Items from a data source
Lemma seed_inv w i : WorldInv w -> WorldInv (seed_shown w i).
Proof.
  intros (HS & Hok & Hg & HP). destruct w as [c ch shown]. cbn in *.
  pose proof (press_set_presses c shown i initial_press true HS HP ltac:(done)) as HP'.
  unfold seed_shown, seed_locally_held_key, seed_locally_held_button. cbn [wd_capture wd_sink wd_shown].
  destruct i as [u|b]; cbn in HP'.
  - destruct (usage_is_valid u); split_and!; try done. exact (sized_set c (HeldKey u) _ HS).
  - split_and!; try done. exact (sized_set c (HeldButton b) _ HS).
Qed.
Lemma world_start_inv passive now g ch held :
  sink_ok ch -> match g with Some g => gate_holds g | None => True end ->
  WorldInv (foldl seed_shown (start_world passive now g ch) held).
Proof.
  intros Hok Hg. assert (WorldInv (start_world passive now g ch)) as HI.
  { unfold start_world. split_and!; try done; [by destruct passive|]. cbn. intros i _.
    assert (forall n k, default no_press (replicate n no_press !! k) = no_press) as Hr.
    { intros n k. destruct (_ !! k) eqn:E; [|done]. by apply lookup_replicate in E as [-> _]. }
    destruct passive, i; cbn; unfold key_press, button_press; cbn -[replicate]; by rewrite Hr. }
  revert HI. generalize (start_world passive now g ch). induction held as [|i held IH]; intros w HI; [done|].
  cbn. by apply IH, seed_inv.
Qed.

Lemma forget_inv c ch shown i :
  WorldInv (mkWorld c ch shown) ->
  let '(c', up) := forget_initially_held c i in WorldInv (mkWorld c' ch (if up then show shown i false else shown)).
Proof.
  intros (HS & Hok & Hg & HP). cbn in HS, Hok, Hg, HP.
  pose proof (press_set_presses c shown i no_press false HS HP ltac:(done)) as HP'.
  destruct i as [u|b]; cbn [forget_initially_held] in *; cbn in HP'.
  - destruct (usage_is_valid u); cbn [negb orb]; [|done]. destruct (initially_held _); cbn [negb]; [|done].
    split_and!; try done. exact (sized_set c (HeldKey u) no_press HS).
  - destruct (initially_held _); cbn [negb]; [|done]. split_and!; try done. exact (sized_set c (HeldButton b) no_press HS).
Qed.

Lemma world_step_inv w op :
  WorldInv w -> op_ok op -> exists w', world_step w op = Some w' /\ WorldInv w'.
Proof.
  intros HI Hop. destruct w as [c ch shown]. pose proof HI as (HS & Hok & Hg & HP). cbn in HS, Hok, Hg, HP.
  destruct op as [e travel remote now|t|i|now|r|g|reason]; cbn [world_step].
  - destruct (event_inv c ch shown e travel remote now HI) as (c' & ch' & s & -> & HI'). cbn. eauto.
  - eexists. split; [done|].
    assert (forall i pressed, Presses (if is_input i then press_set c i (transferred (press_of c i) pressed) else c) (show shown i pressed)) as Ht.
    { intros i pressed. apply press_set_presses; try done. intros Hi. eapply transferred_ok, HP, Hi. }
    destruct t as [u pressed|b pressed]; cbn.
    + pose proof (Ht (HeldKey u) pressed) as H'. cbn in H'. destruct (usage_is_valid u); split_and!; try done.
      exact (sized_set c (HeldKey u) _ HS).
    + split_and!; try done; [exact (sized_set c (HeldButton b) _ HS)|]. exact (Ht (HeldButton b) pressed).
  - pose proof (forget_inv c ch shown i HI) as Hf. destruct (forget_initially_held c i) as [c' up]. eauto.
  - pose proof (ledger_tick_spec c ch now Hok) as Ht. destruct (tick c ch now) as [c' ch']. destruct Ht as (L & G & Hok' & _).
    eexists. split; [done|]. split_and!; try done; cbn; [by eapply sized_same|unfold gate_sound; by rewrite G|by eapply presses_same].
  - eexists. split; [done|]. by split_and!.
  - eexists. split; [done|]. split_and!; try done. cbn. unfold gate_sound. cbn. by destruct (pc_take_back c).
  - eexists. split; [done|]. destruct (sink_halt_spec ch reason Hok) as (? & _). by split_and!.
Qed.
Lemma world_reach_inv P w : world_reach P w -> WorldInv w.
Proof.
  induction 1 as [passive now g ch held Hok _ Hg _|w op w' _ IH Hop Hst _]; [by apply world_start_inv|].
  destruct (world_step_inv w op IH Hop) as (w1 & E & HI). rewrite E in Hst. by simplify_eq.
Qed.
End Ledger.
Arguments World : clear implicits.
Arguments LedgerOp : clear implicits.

--

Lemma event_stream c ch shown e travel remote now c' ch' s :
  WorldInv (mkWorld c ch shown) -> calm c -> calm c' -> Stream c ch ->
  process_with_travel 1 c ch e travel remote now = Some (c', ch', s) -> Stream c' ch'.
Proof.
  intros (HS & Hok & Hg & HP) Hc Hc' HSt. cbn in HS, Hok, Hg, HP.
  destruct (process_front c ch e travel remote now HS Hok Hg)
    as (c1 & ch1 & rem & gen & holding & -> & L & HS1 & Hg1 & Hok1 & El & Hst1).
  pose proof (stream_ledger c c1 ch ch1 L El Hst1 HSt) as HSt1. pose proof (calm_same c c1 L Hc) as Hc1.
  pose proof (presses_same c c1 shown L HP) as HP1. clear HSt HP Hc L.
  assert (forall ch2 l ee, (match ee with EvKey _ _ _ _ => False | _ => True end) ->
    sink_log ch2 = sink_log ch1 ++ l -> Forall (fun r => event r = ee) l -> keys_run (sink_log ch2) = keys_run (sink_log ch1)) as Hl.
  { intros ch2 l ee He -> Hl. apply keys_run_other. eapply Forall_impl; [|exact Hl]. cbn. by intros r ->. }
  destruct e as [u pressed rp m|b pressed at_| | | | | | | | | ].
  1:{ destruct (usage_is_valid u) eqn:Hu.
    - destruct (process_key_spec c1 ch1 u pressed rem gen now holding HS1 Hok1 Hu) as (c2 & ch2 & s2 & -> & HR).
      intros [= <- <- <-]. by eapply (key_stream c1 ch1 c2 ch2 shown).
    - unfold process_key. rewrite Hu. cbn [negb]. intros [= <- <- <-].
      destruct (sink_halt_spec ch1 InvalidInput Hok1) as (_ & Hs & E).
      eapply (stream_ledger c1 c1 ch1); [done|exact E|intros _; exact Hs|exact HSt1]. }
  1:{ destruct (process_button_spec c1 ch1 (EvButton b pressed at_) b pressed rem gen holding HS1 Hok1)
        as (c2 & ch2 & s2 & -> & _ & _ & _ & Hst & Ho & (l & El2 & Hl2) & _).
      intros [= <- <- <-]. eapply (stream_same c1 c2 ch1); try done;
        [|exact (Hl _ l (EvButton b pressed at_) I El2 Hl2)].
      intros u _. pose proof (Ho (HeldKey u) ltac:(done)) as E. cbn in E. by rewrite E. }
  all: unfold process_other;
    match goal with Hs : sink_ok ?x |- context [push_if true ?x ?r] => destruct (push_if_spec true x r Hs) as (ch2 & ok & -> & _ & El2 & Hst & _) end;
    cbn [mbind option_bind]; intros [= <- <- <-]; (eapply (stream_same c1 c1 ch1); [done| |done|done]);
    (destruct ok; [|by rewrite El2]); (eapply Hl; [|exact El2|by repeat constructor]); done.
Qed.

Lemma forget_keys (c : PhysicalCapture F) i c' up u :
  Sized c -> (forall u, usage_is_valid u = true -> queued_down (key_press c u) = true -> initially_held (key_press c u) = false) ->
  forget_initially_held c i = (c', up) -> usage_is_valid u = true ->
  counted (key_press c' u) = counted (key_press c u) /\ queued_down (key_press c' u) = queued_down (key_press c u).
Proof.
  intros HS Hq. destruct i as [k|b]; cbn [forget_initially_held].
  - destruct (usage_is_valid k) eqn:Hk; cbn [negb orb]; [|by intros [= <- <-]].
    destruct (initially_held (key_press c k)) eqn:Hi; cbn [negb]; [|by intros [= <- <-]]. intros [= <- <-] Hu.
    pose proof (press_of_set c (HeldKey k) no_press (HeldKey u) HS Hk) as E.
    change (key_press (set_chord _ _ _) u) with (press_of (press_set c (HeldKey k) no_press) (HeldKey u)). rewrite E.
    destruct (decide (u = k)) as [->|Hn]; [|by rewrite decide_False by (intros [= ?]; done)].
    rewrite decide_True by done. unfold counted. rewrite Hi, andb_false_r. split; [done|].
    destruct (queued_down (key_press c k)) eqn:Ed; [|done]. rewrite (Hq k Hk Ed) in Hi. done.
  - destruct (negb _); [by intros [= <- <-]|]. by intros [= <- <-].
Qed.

* **Activity**:
Each line above that contains the word "holding" counts once; give the total and no other text.

* **Response to the exercise**:
3